ABOUT THIS EXERCISE
Search the data for "fuel" and copy every matching line.

RECORDS FOR THE EXERCISE
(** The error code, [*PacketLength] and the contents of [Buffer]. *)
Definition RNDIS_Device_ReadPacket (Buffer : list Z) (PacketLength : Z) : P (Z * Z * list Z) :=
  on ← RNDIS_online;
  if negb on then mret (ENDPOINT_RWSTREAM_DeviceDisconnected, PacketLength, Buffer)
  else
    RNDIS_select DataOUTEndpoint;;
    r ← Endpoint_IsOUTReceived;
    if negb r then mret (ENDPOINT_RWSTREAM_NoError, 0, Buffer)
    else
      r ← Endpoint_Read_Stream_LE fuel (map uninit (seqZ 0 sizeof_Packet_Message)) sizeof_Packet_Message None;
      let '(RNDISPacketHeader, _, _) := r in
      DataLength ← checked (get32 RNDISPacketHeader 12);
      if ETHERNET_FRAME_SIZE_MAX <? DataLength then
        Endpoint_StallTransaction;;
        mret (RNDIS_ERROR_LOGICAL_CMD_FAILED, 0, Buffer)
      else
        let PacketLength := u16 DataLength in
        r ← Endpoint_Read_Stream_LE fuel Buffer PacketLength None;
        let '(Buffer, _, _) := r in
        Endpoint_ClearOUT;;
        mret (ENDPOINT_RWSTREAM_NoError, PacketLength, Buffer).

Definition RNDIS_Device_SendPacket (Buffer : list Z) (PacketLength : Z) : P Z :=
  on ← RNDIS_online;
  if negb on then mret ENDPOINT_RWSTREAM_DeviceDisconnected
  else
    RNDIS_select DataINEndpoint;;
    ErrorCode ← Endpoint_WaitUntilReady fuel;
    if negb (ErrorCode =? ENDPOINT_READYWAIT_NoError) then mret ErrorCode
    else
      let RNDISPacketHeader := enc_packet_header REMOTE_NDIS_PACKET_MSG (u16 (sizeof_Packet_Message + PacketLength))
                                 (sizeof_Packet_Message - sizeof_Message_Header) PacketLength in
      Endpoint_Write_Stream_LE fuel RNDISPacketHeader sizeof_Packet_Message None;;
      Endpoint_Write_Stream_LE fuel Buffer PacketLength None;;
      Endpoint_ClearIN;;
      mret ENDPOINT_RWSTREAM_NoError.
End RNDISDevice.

WRITTEN ANSWER
      r ← Endpoint_Read_Stream_LE fuel (map uninit (seqZ 0 sizeof_Packet_Message)) sizeof_Packet_Message None;
        r ← Endpoint_Read_Stream_LE fuel Buffer PacketLength None;
    ErrorCode ← Endpoint_WaitUntilReady fuel;
      Endpoint_Write_Stream_LE fuel RNDISPacketHeader sizeof_Packet_Message None;;
      Endpoint_Write_Stream_LE fuel Buffer PacketLength None;;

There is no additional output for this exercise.